After just 230 three-cylinder Sonett IIs were produced for model year 1967, the factory began turning out an improved 1967 Saab Sonett model powered by the German Ford V-4 engine used in Saab sedans and wagons -- although valve springs were stiffened for use in the sports car.
This 1.5-liter ohv engine made 73 bhp at 5,000 rpm and 87 pound-feet of torque at 2,700 rpm -- as measured by the American SAE standard -- raising the top speed to approximately 100 mph with greater smoothness and less need for shifting.

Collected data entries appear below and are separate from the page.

(* ===== verification/Remote.v ===== *)
(** * Remote operations (src/go/node/controller.go)

    The operations a controller performs on other nodes, each a request over the
    transport and the reading of its response.  What comes back on the channel of
    a request is an argument ([Controller] says that it is a reply to it); a
    request that is not answered in time gets nothing. *)

From S2P Require Import Prelude Crypto Float64 PeerName Peer PeerPersist Identity Ueps KeyDeriv.
From S2P Require Import Controller Protocol Session Duration Limits Transport Bundle Payloads.

Section Remote.
Context {W : Type} `{WebSocket W}.
Context `{KDLib} `{JSON} {FS : Type} `{FileSystem FS} `{KeyLib} `{MsgJSON} `{AEADLib} `{HandshakeJSON}.
Context `{Codec PingPayload} `{Codec StartMinerPayload} `{Codec StopMinerPayload}.
Context `{Codec MinerAckPayload} `{Codec StatsPayload} `{Codec GetLogsPayload} `{Codec LogsPayload} `{Codec ErrorPayload}.

(** The dialer and the response to a message. *)
Record Network : Type := mkNetwork {
  dialed : error + W;
  response : Message -> option Message
}.

Abbreviation Transport := (Transport (W := W) (FS := FS)).

Definition set_To (to : string) (m : Message) : Message :=
  mkMessage (m_ID m) (m_Type m) (m_From m) to (m_Timestamp m) (m_Payload m) (m_ReplyTo m).

(** The ID to send to: that of the connection, which is made if there is none. *)
Definition connect_for (i : Input) (net : Network) (peerID : string) : SR Transport (option string) := fun t =>
  match GetConnection peerID t with
  | Some _ => (Ok None, t)
  | None =>
      match GetPeer peerID (world t) with
      | None => (Fail (E "Controller.sendRequest" ("peer not found: " ++ peerID) None), t)
      | Some peer =>
          (l ← new_peer peer;
           c ← on_result (Connect i l (dialed net)) mret
                 (fun err => fail (E "Controller.sendRequest" "failed to connect to peer" (Some err)));
           pc ← get_conn c;
           peer ← on_world (deref (Some (pc_Peer pc)));
           mret (Some (ID peer))) t
      end
  end.

Definition sendRequest (i : Input) (net : Network) (peerID : string) (msg : Message) : SR Transport Message :=
  actual ← connect_for i net peerID;
  let actualPeerID := default peerID actual in
  let msg := match actual with Some id => set_To id msg | None => msg end in
  on_result (Send i actualPeerID msg)
    (fun _ => match response net msg with
              | Some resp => mret resp
              | None => fail ErrRequestTimeout
              end)
    (fun err => fail (ErrSend err)).

(** What the operations have in common: the message, the request, the parsing of
    the response. *)
Definition ask_peer {A T} `{Codec A} `{Codec T} (i : Input) (net : Network) (op peerID msgType expected : string)
    (identity : NodeIdentity) (payload : option A) : SR Transport T :=
  msg ← lift (map_fail (fun err => E op "failed to create message" (Some err))
                (NewMessage (uuid i) (clock i) (payload_json enc) msgType (ni_ID identity) peerID payload));
  resp ← sendRequest i net peerID msg;
  lift (ParseResponse dec zero dec (Some resp) expected).

Definition with_identity {A} (f : NodeIdentity -> SR Transport A) : SR Transport A :=
  identity ← gets get_identity;
  match identity with
  | None => fail ErrIdentityNotInitialized
  | Some identity => f identity
  end.

Definition GetRemoteStats (i : Input) (net : Network) (peerID : string) : SR Transport StatsPayload :=
  with_identity (fun identity =>
    ask_peer (A := PingPayload) i net "Controller.GetRemoteStats" peerID MsgGetStats MsgStats identity None).

(** The acknowledgment of a start or a stop. *)
Definition acknowledged (op what : string) (ack : MinerAckPayload) : SR Transport unit :=
  if negb (ma_Success ack) then fail (E op (what ++ ma_Error ack) None) else mret tt.

Definition StartRemoteMiner (i : Input) (net : Network) (peerID minerType profileID : string) (configOverride : option bytes)
    : SR Transport unit :=
  with_identity (fun identity =>
    if decide (minerType = EmptyString) then fail (E "Controller.StartRemoteMiner" "miner type is required" None)
    else
      ack ← ask_peer i net "Controller.StartRemoteMiner" peerID MsgStartMiner MsgMinerAck identity
              (Some (mkStart minerType profileID configOverride));
      acknowledged "Controller.StartRemoteMiner" "miner start failed: " ack).

Definition StopRemoteMiner (i : Input) (net : Network) (peerID minerName : string) : SR Transport unit :=
  with_identity (fun identity =>
    ack ← ask_peer i net "Controller.StopRemoteMiner" peerID MsgStopMiner MsgMinerAck identity (Some (mkStop minerName));
    acknowledged "Controller.StopRemoteMiner" "miner stop failed: " ack).

(** The zero time is 0. *)
Definition GetRemoteLogsSince (i : Input) (net : Network) (peerID minerName : string) (lines since : Z) : SR Transport (list string) :=
  with_identity (fun identity =>
    logs ← ask_peer i net "Controller.GetRemoteLogsSince" peerID MsgGetLogs MsgLogs identity
             (Some (mkGetLogs minerName lines (if decide (since = 0) then 0 else UnixMilli since)));
    mret (lg_Lines logs)).
Definition GetRemoteLogs (i : Input) (net : Network) (peerID minerName : string) (lines : Z) : SR Transport (list string) :=
  GetRemoteLogsSince i net peerID minerName lines 0.

(** [sentAt] and [back] are the times before the request and after the response. *)
Definition PingPeer (i : Input) (net : Network) (sentAt back : Z) (peerID : string) : SR Transport float64 :=
  with_identity (fun identity =>
    msg ← lift (map_fail (fun err => E "Controller.PingPeer" "failed to create message" (Some err))
                  (NewMessage (uuid i) (clock i) (payload_json enc) MsgPing (ni_ID identity) peerID
                     (Some (mkPing (UnixMilli sentAt)))));
    resp ← sendRequest i net peerID msg;
    _ ← lift (ValidateResponse dec (Some resp) MsgPong);
    let rtt := fmul (Seconds (Sub back sentAt)) (float_of_int 1000) in
    peer ← gets (fun t => GetPeer peerID (world t));
    _ ← match peer with
        | Some peer => ignoring (UpdateMetrics (env i) peerID rtt (GeoKM peer) (Hops peer))
        | None => mret tt
        end;
    mret rtt).

Definition ConnectToPeer (i : Input) (net : Network) (peerID : string) : SR Transport positive := fun t =>
  match GetPeer peerID (world t) with
  | None => (Fail (E "Controller.ConnectToPeer" ("peer not found: " ++ peerID) None), t)
  | Some peer => (l ← new_peer peer; Connect i l (dialed net)) t
  end.
Definition DisconnectFromPeer (i : Input) (peerID : string) : SR Transport unit := fun t =>
  match GetConnection peerID t with
  | None => (Fail (E "Controller.DisconnectFromPeer" ("peer not connected: " ++ peerID) None), t)
  | Some c => CloseConn i c t
  end.

End Remote.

Because the V-4 increased curb weight of the Sonett by roughly 80 pounds, other performance times -- 0-60 mph in 12.3 seconds, quarter-mile runs in 18.6 seconds at 71 mph -- weren't much different from those of the two-stroke car. As this weight increase was all over the front driving wheels, however, handling suffered somewhat despite several chassis enhancements.
A 1967 Saab Sonett
The Sonett body had been designed around the two-stroke engine, so the switch to the V-4 created packaging problems under the hood. To fit the larger engine, a hood bulge had to be added, spoiling the sleekness of the front end and making the Sonett look even odder than before.
America was where most Sonetts were going to be sent. While he may have admired the Sonett, the average Swede didn't see much sense in driving a car that only held two people, and considered it an unnecessary extravagance. In fact, a U.S.-market sales brochure called it "Sweden's idea of an expensive toy."
It was pricey. The V-4's list price was $3,695, while the early two-strokes were around $3,500. For that kind of money, one could buy a six-cylinder Austin-Healey 3000; a Triumph GT6 coupe cost about $1,200 less! Perhaps it's no wonder, then, that when the Sonett II was introduced, Ralph Millet, head of Saab's U.S. operations, sent Sweden a telegram that read: "Shocked to learn price."
Apparently, the public also was shocked because sales weren't good. Saab had hopes of building 3,000 Sonetts during 1967, but only 300 were actually produced for the model year.